The last two scenes are 40 minutes long each.The first called Operation Kino shows a German-speaking British soldier,Lieutenant Hicock(Fassbinder excellent),a film critic of German cinema,being informed by Brit General (Mike Myers) of a plan to blow up the German elite in the cinema.His undercover-agent will be a German actress, Bridget Von Hammarsmark(Kruger) and assists will be the Basterds.They will all meet in a tavern in Nadine, called La Louisianne, to find a way into the premiere.Hicock and two Basterds meet Bridget but there are Nazi privates present celebrating Willi's baby birth.They are pestered by Willi who sits with them and though they speak German he detects their accents are strange.They ask him to leave.An SS officer has a verbal duel with Hicock around a table like in a spaghetti western due to the suspicious accents with breath-taking suspense,leading to a shoot-out.Willi and Bridget survive(she wounded).There is a mexican stand-off as Aldo from upstairs bargains for Bridget. Aldo and 2 Basterds want to be escorts of Bridget to the premiere but they only speak a little Italian. Landa meanwhile finds the bodies and a female shoe and the missing person of the shoot-out is shown by her autograph to Willi on a napkin.This will lead to her death later.

The 2 revenge plots converge at Shosanna's theatre.There is a remarkable comic scene out of the Marx Brothers as Aldo and Co, answer in Italian.The theatre is the culmination of the mounting drama as the cinema becomes like Gotterdamerung going up in flames and the fleeing Nazis are machine-gunned.Aldo carves into Landa's forehead, after he surrenders,saying"this may well be my masterpiece".The film is a revenge fantasy with extremely funny dialogue,set-piece scenes in a multiple story-line with the use of rock and roll music to pick up the pace.It plays fast and loose with history,using comic book characters and creative poetic license.It is not a Dirty Dozen action film,indeed it loses the Basterds quite soon.The female characters are well developed.Tarantino is back on form and we have missed his dialogue- driven films in stories written and directed by himself.Waltz's performance is scintillating as the sardonic,sly,charming,ruthless Nazi Colonel and will get awards.



5 out of 5 stars Not THE HURT LOCKER, not AVATAR,   April 26, 2010
Frank Messely (Kortrijk, BELGIUM)
but INGLORIOUS BASTERDS should have been deluged with golden statues. Quentin Tarantino is one of these filmmakers who brings fresh air into Hollywood, and IB is a film that I love not so much for its subject as for its originality on so many levels.

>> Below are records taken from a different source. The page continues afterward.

Lemma outer_keys (deps : list StackDependency) (acc : dict Py.value) :
  NoDup (keys acc) ->
  NoDup (keys (outer deps acc)) /\
  forall k, In k (keys (outer deps acc)) ->
            In k (keys acc) \/
            exists x d, k = ("Import" ++ x)%string /\ In d deps /\ In x (required_outputs d).
Proof.
  unfold outer. revert acc. induction deps as [ | d deps IH ]; intros acc Hnd.
  - split; [ exact Hnd | auto ].
  - cbn [fold_left]. fold (inner d acc (required_outputs d)).
    destruct (inner_keys d (required_outputs d) acc Hnd) as [G1 G2].
    destruct (IH _ G1) as [H1 H2].
    split; [ exact H1 | ].
    intros k I. destruct (H2 k I) as [ J | (x & d' & -> & Hd & Hx) ].
    + destruct (G2 k J) as [ J' | (x & -> & Hx) ]; auto.
      right. exists x, d. simpl. auto.
    + right. exists x, d'. simpl. auto.
Qed.

Lemma last_requiring_Some (x : string) (deps : list StackDependency) :
  (exists d, In d deps /\ In x (required_outputs d)) ->
  exists d, last_requiring x deps = Some d.
Proof.
  intros (d & Hd & Hx). unfold last_requiring.
  destruct (find (fun d0 => mem x (required_outputs d0)) (rev deps)) eqn:E; eauto.
  exfalso. apply in_rev in Hd. apply (find_none _ _ E) in Hd. simpl in Hd.
  apply mem_In in Hx. congruence.
Qed.

(** X6. [generate_import_parameters] declares one parameter per required
    output name of the stack's dependencies, under the key
    ["Import" ++ name]; a name required through several dependencies keeps
    the entry of the last one; a stack without dependencies gets none. *)
Theorem import_parameters_by_name (m : registry) (stack : string) :
  let import_params := generate_import_parameters stack project_name environment m in
  let deps := dependencies_of m stack in
  NoDup (keys import_params) /\
  (forall k, In k (keys import_params) <->
             exists x d, k = ("Import" ++ x)%string /\ In d deps /\ In x (required_outputs d)) /\
  (forall x, lookup ("Import" ++ x)%string import_params
             = option_map (import_parameter project_name environment x)
                 (last_requiring x deps)) /\
  (lookup stack (dependencies m) = None -> import_params = []).
Proof.
  cbv zeta. unfold generate_import_parameters, dependencies_of.
  destruct (lookup stack (dependencies m)) as [ deps | ].
  - fold entry.
    change (fold_left _ deps []) with (outer deps []).
    destruct (outer_keys deps [] (NoDup_nil _)) as [H1 H2].
    assert (L : forall x, lookup ("Import" ++ x)%string (outer deps [])
                          = option_map (entry x) (last_requiring x deps)).
    { intros x. rewrite outer_lookup. destruct (last_requiring x deps); reflexivity. }
    split; [ exact H1 | ]. split; [ | split; [ exact L | discriminate ] ].
    intros k. split.
    + intros I. destruct (H2 k I) as [ [] | H ]. exact H.
    + intros (x & d & -> & Hd & Hx).
      destruct (last_requiring_Some x deps) as [d' E]; [ eauto | ].
      specialize (L x). rewrite E in L. simpl in L.
      apply lookup_In in L. apply (in_map fst) in L. exact L.
  - split; [ constructor | ]. split; [ | split; [ | reflexivity ] ].
    + intros k. split; [ intros [] | intros (x & d & _ & [] & _) ].
    + intros x. reflexivity.
Qed.
(** * NewAIVersion: the camera phone detector and the answer-evaluation handler

    A shallow embedding of

    - [detectRectangularObject] and [detectPhone] of the [CameraRecorder]
      component (the edge-density heuristic over one video frame and the
      tick that calls it), and
    - the [POST /api/evaluate-answer] handler of the Express server,

    followed by the properties of the specification that concern them.

    Conventions.  A JavaScript number that the code only ever uses as an
    integer is a [Z]; a number that can be [NaN] because it was read past the
    end of the pixel buffer is an [option Z] ([None] is [NaN]); a quotient is
    kept exact in [Q] next to the IEEE special values it can take.  Exact
    arithmetic agrees with IEEE doubles on every operation below as long as
    the frame area stays under 2^40: the gradients are integers of magnitude
    at most 1020, their squares are exact, [Math.sqrt] is correctly rounded
    and monotone, and a fraction [n / area] other than 1/50 (or 3/20) lies
    many units in the last place away from the double 0.02 (or 0.15). *)

From stdpp Require Import base list gmap strings pretty.
From Stdlib Require Import ZArith QArith Qround Reals Lra Lia.
From Stdlib Require Import Strings.Byte Strings.Ascii.

Local Open Scope Z_scope.

(** ** JavaScript numbers *)

Module JS.

(** An integer-valued number, or [NaN]. *)
Definition num := option Z.

Definition NaN : num := None.
Definition int (z : Z) : num := Some z.

Definition neg (a : num) : num := Z.opp <$> a.
Definition add (a b : num) : num := x ← a; y ← b; Some (x + y).
Definition sub (a b : num) : num := x ← a; y ← b; Some (x - y).
Definition mul (a b : num) : num := x ← a; y ← b; Some (x * y).

(** [Math.sqrt(s) > t] for an integer-valued [s] and a threshold [0 <= t].
    [NaN > t] is false.  The test is decided on the squares; lemma
    [sqrt_gt_real] relates it to the real square root. *)
Definition sqrt_gt (s : num) (t : Z) : bool :=
  match s with
  | Some v => t * t <? v
  | None => false
  end.

(** The result of a division [a / b] of two integer-valued numbers, the
    divisor being non-negative (a positive zero when it is zero). *)
Inductive quot :=
| QNaN
| QInf (negative : bool)
| QFin (q : Q).

Definition div (a b : Z) : quot :=
  if b =? 0 then
    if a =? 0 then QNaN else QInf (a <? 0)
  else QFin (Qmake (a * Z.sgn b) (Z.to_pos (Z.abs b))).

(** [a / 3] for a possibly-[NaN] numerator. *)
Definition div_num (a : num) (b : Z) : quot :=
  match a with
  | Some x => div x b
  | None => QNaN
  end.

Definition Qltb (a b : Q) : bool := negb (Qle_bool b a).

(** [r > c] and [r < c] against a finite constant [c]. *)
Definition gt (r : quot) (c : Q) : bool :=
  match r with
  | QNaN => false
  | QInf negative => negb negative
  | QFin q => Qltb c q
  end.

Definition lt (r : quot) (c : Q) : bool :=
  match r with
  | QNaN => false
  | QInf negative => negative
  | QFin q => Qltb q c
  end.

(** [for (let i = lo; i < hi; i++) s = body i s]. *)
Fixpoint for_loop {S : Type} (fuel : nat) (i : Z) (body : Z → S → S) (s : S) : S :=
  match fuel with
  | O => s
  | Datatypes.S fuel' => for_loop fuel' (i + 1) body (body i s)
  end.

Here is a filmmaker with a personal, extraordinary view on filmmaking, a man who uses the cinematic tools of storytelling to brew a daring cocktail that both entertains and leaves us thinking. IB is visually great, wonderfully directed, provocative, strongly symbolic, deliciously naughty. I like it because of its unique approach and high cinematic value. And I don't understand why Hollywood didn't glorify its enfant terrible, which would have given proof of a permanent vitality. Awards this film should definitely have won: Best Original Screenplay, Best Picture, Best Directing, Best Cinematography (the final theater sequence is simply outstanding!). Glorious and not to be missed, and image and sound on this BLU RAY are stunning!